Everyone has a story to tell, a story that yearns to be written.
We hear it in the gusting of the winds, the falling of the rain, the splash of the shower and in the space between wakefulness and sleep. We’ve all lived through powerful experiences and made it out the other side. Whether they were triumphant or tragic, heroic, depressing or discomfiting, they’re over now, but as you think back, the details begin to take form: the colors, scents and textures of that particular time and place. You begin to recall the things you said and you want to tell your story, no, you need to tell your story so you can unburden your soul and feel lighter and more at ease in your body and in your heart. So why don’t you just sit down and write?
There are a slew of reasons why we don’t just get on with it. We
don’t want to upset someone with what we have to say. We feel ashamed of something that we did. We can’t remember parts of what happened so we’re afraid we won’t finish what we started. These are all legitimate concerns but at the top of most people’s list of reasons to avoid the blank page is fear of mediocrity. Fear of getting it wrong and being judged for what we did. Fear of being
embarrassed. Fear of being maudlin or unintelligent or being considered a waste of people’s time. I’ve battled all of those emotions during my career, but from what I’ve seen, when people set out to do anything creative, it often starts so poorly, mediocrity can be a step up.
During Covid, when I was sorting through piles of unconsciousness that were lying around my house, an object I found or a random
thought triggered an unexpected memory. That started me writing and as I did, I began to recognize life patterns that had formed me, magnetized me, repelled me and ultimately shaped me into the person I had become. I saw that I’d lived a full life and while I was proud of my victories, the races I won and the rewards I earned, I tried to forgive myself for my failures and losses, for the times I allowed people to abuse me, physically and emotionally, for the times I abused myself and my unconscious actions that led to heartache and disappointment.

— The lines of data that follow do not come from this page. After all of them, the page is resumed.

(* ===== verification/PowerStage.v ===== *)
(** * Transitions as sequences of calls

    A system transition calls the devices and the system layer in a fixed
    order and stops at the first error.  The calls are programs of the world;
    what becomes of the devices follows from how far they got. *)

From S2P Require Import Prelude Lists Resource Sim Power PowerRep PowerSim PowerOps PowerTop.

Section stage.
Context {W : Type} {env : PowerEnv W}.

(** ** The calls *)

Definition dev_pre_calls (target : PVRSRV_DEV_POWER_STATE) (d : PVRSRV_POWER_DEV) : list (M W PVRSRV_ERROR) :=
  (if pfnPrePower d =? IMG_NULL then []
   else [pre_power (pfnPrePower d) (hDevCookie d) (new_device_state target d) (pd_eCurrentPowerState d)]) ++
  [SysDevicePrePowerState (ui32DeviceIndex d) (new_device_state target d) (pd_eCurrentPowerState d)].

Definition dev_post_calls (target : PVRSRV_DEV_POWER_STATE) (d : PVRSRV_POWER_DEV) : list (M W PVRSRV_ERROR) :=
  SysDevicePostPowerState (ui32DeviceIndex d) (new_device_state target d) (pd_eCurrentPowerState d) ::
  (if pfnPostPower d =? IMG_NULL then []
   else [post_power (pfnPostPower d) (hDevCookie d) (new_device_state target d) (pd_eCurrentPowerState d)]).

Definition changing (sel : option Z) (target : PVRSRV_DEV_POWER_STATE) (l : list PVRSRV_POWER_DEV) : list PVRSRV_POWER_DEV :=
  filter (λ d, changes sel target d) l.

Definition pre_calls (new cur : PVRSRV_SYS_POWER_STATE) (l : list PVRSRV_POWER_DEV) : list (M W PVRSRV_ERROR) :=
  (if flips new cur then changing None (device_target new) l ≫= dev_pre_calls (device_target new) else []) ++
  (if decide (new ≠ cur) then [SysSystemPrePowerState new] else []).

(** The devices' post functions, and the devices afterwards: those before the
    one that failed have their new state. *)
Fixpoint post_devs (sel : option Z) (target : PVRSRV_DEV_POWER_STATE) (l : list PVRSRV_POWER_DEV) :
    M W (PVRSRV_ERROR * list PVRSRV_POWER_DEV) :=
  match l with
  | [] => mret (PVRSRV_OK, [])
  | d :: l =>
      if changes sel target d then
        e ← until is_OK PVRSRV_OK (dev_post_calls target d);
        if is_OK e then r ← post_devs sel target l; mret (r.1, pd_set (new_device_state target d) d :: r.2)
        else mret (e, d :: l)
      else r ← post_devs sel target l; mret (r.1, d :: r.2)
  end.

Definition post_run (new cur : PVRSRV_SYS_POWER_STATE) (l : list PVRSRV_POWER_DEV) : M W (PVRSRV_ERROR * list PVRSRV_POWER_DEV) :=
  e ← (if decide (new ≠ cur) then SysSystemPostPowerState new else mret PVRSRV_OK);
  if is_OK e then if flips new cur then post_devs None (device_target new) l else mret (PVRSRV_OK, l)
  else mret (e, l).

(** ** Sequences *)

Lemma until_app {S R} (cont : R → bool) l1 l2 r (s : S) :
  until cont r (l1 ++ l2) s = (r ← until cont r l1; until cont r l2) s.
Proof.
  revert r s. induction l1 as [|m l1 IH]; intros r s; simpl; [done|]. destruct (cont r) eqn:Hr.
  - rewrite bind_assoc. by apply bind_mono.
  - cbv [mbind M_bind mret M_ret]. destruct l2; simpl; [done|]. by rewrite Hr.
Qed.

Lemma until_stop {S R} (cont : R → bool) l r (s : S) : cont r = false → until cont r l s = Done r s.
Proof. intros Hr. destruct l; simpl; [done|]. by rewrite Hr. Qed.

Lemma until_one {S} (m : M S PVRSRV_ERROR) (s : S) : until is_OK PVRSRV_OK [m] s = m s.
Proof. cbv [until is_OK mbind M_bind mret M_ret]. destruct (m s) as [[] ?| |]; done. Qed.

Lemma wp_until_app {S R} (cont : R → bool) l1 l2 r (Q : R → S → Prop) s :
  wp (until cont r (l1 ++ l2)) Q s ↔ wp (until cont r l1) (λ r, wp (until cont r l2) Q) s.
Proof.
  unfold wp at 1. rewrite until_app. change (wp (r ← until cont r l1; until cont r l2) Q s ↔ wp (until cont r l1) (λ r, wp (until cont r l2) Q) s).
  cbv [wp mbind M_bind]. by destruct (until cont r l1 s).
Qed.

(** The program of the abstract state that only runs world programs. *)
Lemma wp_in_world_run {B} (m : M W B) (Q : B → power_abs W → Prop) a :
  wp m (λ b w, Q b (set_pa_world w a)) (pa_world a) → wp (in_world m) Q a.
Proof. intros H. by apply wp_zoom. Qed.

Lemma wp_until_one (m : M W PVRSRV_ERROR) Q w : wp (until is_OK PVRSRV_OK [m]) Q w → wp m Q w.
Proof. unfold wp. by rewrite until_one. Qed.

(** After an error nothing runs. *)
Lemma wp_until_stop {R} (cont : R → bool) l r (Q : R → W → Prop) w : cont r = false → wp (until cont r l) Q w → Q r w.
Proof. intros Hr. unfold wp. by rewrite until_stop. Qed.

Lemma wp_stage_world target d (l : list (M W PVRSRV_ERROR)) (Q : PVRSRV_ERROR → power_abs W → Prop) a :
  wp (until is_OK PVRSRV_OK (dev_pre_calls target d ++ l))
     (λ e w, Q e (set_pa_world w a)) (pa_world a) →
  wp (pre_stage target d) (λ e b, ∃ w, b = set_pa_world w a ∧ wp (until is_OK e l) (λ e w, Q e (set_pa_world w a)) w) a.
Proof.
  intros H. unfold dev_pre_calls in H. rewrite <- app_assoc in H. apply wp_until_app in H. unfold pre_stage. wp_step.
  eapply (wp_mono _ (λ e b, ∃ w, b = set_pa_world w a ∧ wp (until is_OK e ([SysDevicePrePowerState (ui32DeviceIndex d) (new_device_state target d) (pd_eCurrentPowerState d)] ++ l)) (λ e w, Q e (set_pa_world w a)) w)).
  - destruct (_ =? _).
    + wp_step. exists (pa_world a). split; [by destruct a|exact H].
    + apply wp_in_world_run. apply wp_until_one. eapply wp_mono; [exact H|]. intros e w Hw. eauto.
  - intros e b (w&->&Hw). unfold and_then. destruct (is_OK e) eqn:He.
    + apply is_OK_true in He. subst e. apply wp_until_app in Hw. apply wp_in_world_run. apply wp_until_one.
      eapply wp_mono; [exact Hw|]. intros e w' Hw'. exists w'. by destruct a.
    + wp_step. exists w. split; [done|]. apply (wp_until_stop _ _ _ _ _ He) in Hw. unfold wp. by rewrite until_stop.
Qed.

(** ** All devices *)

Definition visit (sel : option Z) (target : PVRSRV_DEV_POWER_STATE)
    (stage : nat → PVRSRV_POWER_DEV → M (power_abs W) PVRSRV_ERROR) (i : nat) : M (power_abs W) PVRSRV_ERROR :=
  d ← a_dev i; if changes sel target d then stage i d else mret PVRSRV_OK.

Finally, I had to accept the fact that my choices, good or bad, and the lessons they had taught me belonged to me. As I sat at the
computer to tell my stories that made me who I am today, I was amazed at what emerged from my consciousness, stories that I thought I had hidden away. Maybe I had forgotten about them or maybe I had stashed them somewhere safe until I had enough strength at my foundation to relive them. Whatever the truth was, as
they showed up, I wrote them down and each chapter became a story of its own, a tile in the mosaic that reflected my life.
The Native American culture is known for its rich oral traditions. Instead of using a written language to document their history, they use vivid narratives to educate the younger generations. In this way, they breathe life into their tribal culture and they entertain their people. When they were forcibly relocated to land that was not their own, they depended on storytelling to remain connected to their
ancestry and their way of life.
Clarissa Pinkola Estés, a Mexican Jungian psychoanalyst, who wrote “Women Who Run With the Wolves,” a blockbuster bestseller, is a consummate story teller. She uses metaphors and myths, folk tales and and fairy tales to bring to light her particular teachings. She says, “Stories are medicine. I’ve been taken with them since I heard my first. They have such power; they do not require that we do, be, act, anything — we need only listen.”
“Tell me a story,” children say before they go to bed. As a child, I cherished my favorite books, “The Secret Garden” and “Charlotte’s Web,” and I saw life as stories that I could treasure and become a part of them. Now, as an adult I value story telling way more than long and boring statistics and dry explanations. More than once, I’ve read through one of my chapters, decided it was too tedious, scrapped it and started over as story teller, not an academic who wanted to teach somebody something. In that same spirit, I encourage my students to use stories to drop into the center of their emotions and ideas and utilize the things that have happened to them as a way to grow and learn.
When I feel lonely, uncomfortable and untalented, I try to think of my writing as a sacred calling. I feel the rhythm of the words and it becomes a meditation. The texture of the keyboard. The click of the mouse. The punching of the keys. The flow of the paragraphs. The memories that come to light without my doing anything to retrieve them.
I remind myself to stop thinking about excellence, being prolific or penning fancy phrases. I just write, plain and simple, a story flows out in all its glory and I am amazed at the beauty, creativity and inspiration that lives deep inside of me. I really had no idea.
There is no greater agony than bearing an untold story inside you.